▸ **YOUR ASSIGNMENT**
Each line in the records below, from the one that contains "intros fs Hfs." to the one that contains "Context (invoiceContractID poolContractID", should be reproduced exactly, the first and last included.

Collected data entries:
★ ★ ★ ★

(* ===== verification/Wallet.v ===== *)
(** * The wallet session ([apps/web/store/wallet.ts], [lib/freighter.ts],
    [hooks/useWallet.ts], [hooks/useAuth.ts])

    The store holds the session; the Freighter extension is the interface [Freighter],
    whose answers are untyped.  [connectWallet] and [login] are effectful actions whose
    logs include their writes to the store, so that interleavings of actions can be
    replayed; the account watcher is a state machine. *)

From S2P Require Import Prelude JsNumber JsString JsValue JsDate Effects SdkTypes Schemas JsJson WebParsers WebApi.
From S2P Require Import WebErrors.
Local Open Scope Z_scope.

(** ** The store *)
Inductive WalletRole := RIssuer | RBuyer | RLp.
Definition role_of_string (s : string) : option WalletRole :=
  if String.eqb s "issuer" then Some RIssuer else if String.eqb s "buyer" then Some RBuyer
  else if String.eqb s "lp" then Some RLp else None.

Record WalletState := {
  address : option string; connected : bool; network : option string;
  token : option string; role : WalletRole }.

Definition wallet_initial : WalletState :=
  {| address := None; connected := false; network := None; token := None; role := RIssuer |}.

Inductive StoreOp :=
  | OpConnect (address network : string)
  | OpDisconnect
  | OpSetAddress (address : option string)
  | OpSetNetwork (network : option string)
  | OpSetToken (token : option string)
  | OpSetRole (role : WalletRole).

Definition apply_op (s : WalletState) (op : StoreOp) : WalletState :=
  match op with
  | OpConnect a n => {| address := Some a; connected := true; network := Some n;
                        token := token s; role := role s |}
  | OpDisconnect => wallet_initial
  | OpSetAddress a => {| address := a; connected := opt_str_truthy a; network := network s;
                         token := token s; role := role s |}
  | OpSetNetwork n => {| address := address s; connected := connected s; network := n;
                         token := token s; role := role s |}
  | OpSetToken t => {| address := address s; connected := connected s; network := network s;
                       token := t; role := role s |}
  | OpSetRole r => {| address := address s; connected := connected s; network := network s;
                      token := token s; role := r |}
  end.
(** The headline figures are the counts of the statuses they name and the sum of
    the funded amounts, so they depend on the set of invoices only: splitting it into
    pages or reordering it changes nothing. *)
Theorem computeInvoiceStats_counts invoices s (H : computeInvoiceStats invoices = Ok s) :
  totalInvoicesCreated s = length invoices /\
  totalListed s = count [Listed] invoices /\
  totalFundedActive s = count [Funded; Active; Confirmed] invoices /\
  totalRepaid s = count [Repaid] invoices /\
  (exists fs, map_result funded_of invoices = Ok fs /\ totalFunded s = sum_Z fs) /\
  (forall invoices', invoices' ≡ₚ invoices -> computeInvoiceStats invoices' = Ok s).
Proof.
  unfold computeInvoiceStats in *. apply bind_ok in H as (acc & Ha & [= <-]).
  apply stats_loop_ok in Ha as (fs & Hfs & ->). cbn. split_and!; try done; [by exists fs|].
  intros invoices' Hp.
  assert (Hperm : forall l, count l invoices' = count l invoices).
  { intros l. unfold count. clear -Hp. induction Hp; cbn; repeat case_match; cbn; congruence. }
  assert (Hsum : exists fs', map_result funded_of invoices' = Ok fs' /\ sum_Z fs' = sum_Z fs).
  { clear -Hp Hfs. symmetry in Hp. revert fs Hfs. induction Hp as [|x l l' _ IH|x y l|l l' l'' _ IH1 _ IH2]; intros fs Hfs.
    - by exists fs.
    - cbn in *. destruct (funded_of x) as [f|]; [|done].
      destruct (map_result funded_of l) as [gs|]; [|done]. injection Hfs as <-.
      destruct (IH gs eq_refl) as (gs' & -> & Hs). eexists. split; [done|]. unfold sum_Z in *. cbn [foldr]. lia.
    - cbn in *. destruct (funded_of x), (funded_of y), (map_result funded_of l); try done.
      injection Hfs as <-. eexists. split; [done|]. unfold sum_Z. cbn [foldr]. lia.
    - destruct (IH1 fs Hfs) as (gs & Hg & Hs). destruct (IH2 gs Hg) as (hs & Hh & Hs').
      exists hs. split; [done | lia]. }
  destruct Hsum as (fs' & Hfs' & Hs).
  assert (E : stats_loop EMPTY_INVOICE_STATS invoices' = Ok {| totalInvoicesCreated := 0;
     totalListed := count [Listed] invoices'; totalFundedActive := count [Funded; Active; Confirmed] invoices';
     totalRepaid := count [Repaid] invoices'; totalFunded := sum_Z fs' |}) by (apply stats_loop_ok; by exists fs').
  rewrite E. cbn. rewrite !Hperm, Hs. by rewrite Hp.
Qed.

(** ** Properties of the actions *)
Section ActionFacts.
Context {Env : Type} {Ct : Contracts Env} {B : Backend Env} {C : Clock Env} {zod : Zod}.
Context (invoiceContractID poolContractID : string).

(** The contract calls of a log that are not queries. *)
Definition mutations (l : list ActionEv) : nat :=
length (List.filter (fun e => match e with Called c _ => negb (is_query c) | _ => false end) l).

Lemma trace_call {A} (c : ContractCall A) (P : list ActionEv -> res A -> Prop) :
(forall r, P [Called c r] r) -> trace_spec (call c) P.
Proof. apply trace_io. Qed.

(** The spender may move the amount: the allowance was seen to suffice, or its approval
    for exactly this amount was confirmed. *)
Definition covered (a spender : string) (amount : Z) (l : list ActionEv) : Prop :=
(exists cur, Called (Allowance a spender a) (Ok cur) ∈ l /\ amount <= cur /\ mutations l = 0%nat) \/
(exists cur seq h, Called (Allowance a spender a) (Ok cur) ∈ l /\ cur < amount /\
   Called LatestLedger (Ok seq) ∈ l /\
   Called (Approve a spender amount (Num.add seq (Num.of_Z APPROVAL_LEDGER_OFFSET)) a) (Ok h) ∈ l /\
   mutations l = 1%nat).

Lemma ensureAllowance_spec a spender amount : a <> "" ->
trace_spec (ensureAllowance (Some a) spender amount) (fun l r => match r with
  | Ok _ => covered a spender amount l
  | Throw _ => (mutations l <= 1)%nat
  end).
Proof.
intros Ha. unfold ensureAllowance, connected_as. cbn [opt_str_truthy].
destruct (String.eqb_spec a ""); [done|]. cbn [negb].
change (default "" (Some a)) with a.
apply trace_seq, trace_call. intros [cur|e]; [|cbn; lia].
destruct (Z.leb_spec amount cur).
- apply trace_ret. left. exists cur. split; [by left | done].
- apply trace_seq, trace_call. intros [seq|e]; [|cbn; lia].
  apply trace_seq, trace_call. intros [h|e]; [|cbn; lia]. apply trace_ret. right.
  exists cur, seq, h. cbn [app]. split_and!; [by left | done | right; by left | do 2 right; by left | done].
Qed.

★ ★ ★ ★

▸ **ANSWER TO THE PROBLEM**
  { clear -Hp Hfs. symmetry in Hp. revert fs Hfs. induction Hp as [|x l l' _ IH|x y l|l l' l'' _ IH1 _ IH2]; intros fs Hfs.
    - by exists fs.
    - cbn in *. destruct (funded_of x) as [f|]; [|done].
      destruct (map_result funded_of l) as [gs|]; [|done]. injection Hfs as <-.
      destruct (IH gs eq_refl) as (gs' & -> & Hs). eexists. split; [done|]. unfold sum_Z in *. cbn [foldr]. lia.
    - cbn in *. destruct (funded_of x), (funded_of y), (map_result funded_of l); try done.
      injection Hfs as <-. eexists. split; [done|]. unfold sum_Z. cbn [foldr]. lia.
    - destruct (IH1 fs Hfs) as (gs & Hg & Hs). destruct (IH2 gs Hg) as (hs & Hh & Hs').
      exists hs. split; [done | lia]. }
  destruct Hsum as (fs' & Hfs' & Hs).
  assert (E : stats_loop EMPTY_INVOICE_STATS invoices' = Ok {| totalInvoicesCreated := 0;
     totalListed := count [Listed] invoices'; totalFundedActive := count [Funded; Active; Confirmed] invoices';
     totalRepaid := count [Repaid] invoices'; totalFunded := sum_Z fs' |}) by (apply stats_loop_ok; by exists fs').
  rewrite E. cbn. rewrite !Hperm, Hs. by rewrite Hp.
Qed.

(** ** Properties of the actions *)
Section ActionFacts.
Context {Env : Type} {Ct : Contracts Env} {B : Backend Env} {C : Clock Env} {zod : Zod}.
Context (invoiceContractID poolContractID : string).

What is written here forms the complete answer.